--- Provided entries ---

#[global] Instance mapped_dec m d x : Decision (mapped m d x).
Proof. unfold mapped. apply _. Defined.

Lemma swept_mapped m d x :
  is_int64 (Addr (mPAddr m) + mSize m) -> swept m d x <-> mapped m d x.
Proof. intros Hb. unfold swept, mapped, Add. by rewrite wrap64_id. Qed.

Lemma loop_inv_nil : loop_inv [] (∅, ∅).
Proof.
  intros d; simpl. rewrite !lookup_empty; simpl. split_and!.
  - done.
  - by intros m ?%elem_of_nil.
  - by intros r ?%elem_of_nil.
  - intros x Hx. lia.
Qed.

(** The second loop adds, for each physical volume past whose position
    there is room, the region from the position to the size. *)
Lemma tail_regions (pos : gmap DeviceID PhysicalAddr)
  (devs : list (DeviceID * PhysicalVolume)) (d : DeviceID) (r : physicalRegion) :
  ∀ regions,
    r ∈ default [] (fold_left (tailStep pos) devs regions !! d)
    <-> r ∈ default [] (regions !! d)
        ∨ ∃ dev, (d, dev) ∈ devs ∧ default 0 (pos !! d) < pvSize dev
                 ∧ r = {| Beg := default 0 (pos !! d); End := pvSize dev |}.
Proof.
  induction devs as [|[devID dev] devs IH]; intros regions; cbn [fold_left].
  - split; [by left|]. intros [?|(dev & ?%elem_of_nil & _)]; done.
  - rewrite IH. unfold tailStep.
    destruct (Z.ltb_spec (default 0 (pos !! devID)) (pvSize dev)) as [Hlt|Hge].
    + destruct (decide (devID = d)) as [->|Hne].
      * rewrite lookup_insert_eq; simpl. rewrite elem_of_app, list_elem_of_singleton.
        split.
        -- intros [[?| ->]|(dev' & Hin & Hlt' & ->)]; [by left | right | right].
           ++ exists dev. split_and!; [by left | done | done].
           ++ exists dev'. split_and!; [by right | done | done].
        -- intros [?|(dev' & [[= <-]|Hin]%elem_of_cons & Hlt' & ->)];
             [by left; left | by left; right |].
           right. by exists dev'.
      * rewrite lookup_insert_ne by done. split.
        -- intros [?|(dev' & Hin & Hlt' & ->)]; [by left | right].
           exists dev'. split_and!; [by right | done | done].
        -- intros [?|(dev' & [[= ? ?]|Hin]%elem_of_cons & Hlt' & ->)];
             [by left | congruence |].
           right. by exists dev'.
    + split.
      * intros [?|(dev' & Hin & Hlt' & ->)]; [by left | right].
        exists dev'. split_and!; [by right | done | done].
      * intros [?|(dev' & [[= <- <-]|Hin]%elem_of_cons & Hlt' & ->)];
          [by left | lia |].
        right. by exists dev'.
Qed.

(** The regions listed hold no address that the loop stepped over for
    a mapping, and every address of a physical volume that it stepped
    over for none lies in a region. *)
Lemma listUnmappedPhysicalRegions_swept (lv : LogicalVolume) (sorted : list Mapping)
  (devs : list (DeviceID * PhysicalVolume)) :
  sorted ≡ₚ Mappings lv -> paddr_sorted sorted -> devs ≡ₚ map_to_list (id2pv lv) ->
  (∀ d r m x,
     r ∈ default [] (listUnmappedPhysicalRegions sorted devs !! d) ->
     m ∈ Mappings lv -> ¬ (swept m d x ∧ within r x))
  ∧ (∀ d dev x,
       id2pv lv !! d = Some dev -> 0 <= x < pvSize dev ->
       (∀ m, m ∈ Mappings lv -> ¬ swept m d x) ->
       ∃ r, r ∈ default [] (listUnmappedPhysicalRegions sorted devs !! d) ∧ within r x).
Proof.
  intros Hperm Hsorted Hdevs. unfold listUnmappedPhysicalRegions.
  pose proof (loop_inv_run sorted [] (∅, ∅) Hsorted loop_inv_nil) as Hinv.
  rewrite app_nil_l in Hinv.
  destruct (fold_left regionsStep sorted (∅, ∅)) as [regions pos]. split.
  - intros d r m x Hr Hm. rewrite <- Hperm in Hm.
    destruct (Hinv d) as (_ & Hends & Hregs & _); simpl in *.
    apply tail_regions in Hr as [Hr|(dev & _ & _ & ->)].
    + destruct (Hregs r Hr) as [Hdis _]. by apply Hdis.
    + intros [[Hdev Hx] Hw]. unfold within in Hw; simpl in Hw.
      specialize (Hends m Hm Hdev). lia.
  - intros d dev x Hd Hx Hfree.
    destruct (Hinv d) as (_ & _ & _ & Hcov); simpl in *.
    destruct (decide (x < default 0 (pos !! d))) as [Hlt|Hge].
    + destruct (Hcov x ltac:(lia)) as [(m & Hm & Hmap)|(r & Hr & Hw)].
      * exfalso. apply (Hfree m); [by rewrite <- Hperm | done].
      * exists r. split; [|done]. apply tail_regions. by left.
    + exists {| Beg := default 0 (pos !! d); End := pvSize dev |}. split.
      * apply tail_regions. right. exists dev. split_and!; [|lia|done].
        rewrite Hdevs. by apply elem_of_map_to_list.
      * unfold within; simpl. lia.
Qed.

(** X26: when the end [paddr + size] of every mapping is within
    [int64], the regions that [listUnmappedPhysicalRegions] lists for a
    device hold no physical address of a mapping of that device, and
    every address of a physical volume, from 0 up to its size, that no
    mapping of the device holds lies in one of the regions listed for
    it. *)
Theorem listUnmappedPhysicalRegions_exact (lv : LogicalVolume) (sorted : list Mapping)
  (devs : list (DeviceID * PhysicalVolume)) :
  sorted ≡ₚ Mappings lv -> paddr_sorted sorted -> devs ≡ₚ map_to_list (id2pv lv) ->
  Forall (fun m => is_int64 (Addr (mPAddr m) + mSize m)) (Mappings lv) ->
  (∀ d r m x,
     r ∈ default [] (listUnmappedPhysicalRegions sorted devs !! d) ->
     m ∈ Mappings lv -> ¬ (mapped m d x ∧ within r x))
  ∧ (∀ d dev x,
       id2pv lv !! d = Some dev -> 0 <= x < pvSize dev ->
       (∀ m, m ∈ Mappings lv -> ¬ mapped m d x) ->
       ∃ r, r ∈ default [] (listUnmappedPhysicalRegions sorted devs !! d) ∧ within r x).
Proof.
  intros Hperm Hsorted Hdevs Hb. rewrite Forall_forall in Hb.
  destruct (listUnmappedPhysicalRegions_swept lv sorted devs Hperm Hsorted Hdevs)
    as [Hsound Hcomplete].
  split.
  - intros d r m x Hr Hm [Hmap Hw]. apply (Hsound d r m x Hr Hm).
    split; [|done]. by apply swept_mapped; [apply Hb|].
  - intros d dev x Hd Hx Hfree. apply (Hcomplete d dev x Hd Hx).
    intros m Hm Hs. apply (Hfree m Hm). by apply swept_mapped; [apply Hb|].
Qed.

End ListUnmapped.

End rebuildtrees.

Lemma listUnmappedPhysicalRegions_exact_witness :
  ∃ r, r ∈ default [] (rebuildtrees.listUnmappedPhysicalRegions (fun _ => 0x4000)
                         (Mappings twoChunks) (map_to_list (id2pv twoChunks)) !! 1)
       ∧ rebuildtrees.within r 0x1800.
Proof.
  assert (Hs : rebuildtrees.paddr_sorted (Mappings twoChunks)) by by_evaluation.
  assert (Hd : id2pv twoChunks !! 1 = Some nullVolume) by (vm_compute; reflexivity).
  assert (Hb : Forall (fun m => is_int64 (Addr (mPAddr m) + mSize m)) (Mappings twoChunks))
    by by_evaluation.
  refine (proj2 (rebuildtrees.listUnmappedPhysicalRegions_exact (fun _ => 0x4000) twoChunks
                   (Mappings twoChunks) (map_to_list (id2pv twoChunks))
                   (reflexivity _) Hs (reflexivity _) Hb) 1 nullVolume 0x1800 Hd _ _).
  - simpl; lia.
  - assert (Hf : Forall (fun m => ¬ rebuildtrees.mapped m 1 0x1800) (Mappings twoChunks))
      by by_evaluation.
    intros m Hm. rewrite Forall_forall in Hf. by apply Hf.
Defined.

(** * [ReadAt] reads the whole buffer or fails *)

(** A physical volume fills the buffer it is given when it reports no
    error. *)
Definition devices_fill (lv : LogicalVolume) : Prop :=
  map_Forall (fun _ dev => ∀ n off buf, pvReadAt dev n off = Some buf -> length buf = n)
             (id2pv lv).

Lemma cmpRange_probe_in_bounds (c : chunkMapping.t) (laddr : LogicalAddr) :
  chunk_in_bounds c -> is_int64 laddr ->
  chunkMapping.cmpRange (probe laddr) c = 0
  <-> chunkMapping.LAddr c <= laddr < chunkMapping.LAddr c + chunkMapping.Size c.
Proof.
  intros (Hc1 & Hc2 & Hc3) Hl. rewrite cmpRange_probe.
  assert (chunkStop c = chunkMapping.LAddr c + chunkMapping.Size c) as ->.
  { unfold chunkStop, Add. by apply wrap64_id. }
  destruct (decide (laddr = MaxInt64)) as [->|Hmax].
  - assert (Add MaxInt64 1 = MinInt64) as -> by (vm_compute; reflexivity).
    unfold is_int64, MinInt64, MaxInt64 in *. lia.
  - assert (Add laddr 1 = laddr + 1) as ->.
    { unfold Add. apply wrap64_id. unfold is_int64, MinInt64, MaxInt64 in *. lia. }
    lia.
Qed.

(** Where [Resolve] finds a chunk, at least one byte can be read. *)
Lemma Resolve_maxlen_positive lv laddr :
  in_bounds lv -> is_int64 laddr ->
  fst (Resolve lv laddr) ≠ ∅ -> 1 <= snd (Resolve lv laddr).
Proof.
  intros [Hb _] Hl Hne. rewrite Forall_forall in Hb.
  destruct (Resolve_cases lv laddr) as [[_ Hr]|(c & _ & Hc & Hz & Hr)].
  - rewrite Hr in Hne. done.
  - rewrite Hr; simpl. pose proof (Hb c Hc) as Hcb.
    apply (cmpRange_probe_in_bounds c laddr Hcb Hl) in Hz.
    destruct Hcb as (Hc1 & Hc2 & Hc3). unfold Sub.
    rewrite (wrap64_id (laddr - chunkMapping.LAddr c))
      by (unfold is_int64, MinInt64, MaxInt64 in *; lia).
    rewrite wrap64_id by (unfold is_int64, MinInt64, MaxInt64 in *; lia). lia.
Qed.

---

● **Assignment**
Go through the material above and output exactly the lines from the one containing "d) < pvSize dev" through the one containing "- rewrite IH. unfold tailStep.".

● **Result for this exercise**
        ∨ ∃ dev, (d, dev) ∈ devs ∧ default 0 (pos !! d) < pvSize dev
                 ∧ r = {| Beg := default 0 (pos !! d); End := pvSize dev |}.
Proof.
  induction devs as [|[devID dev] devs IH]; intros regions; cbn [fold_left].
  - split; [by left|]. intros [?|(dev & ?%elem_of_nil & _)]; done.
  - rewrite IH. unfold tailStep.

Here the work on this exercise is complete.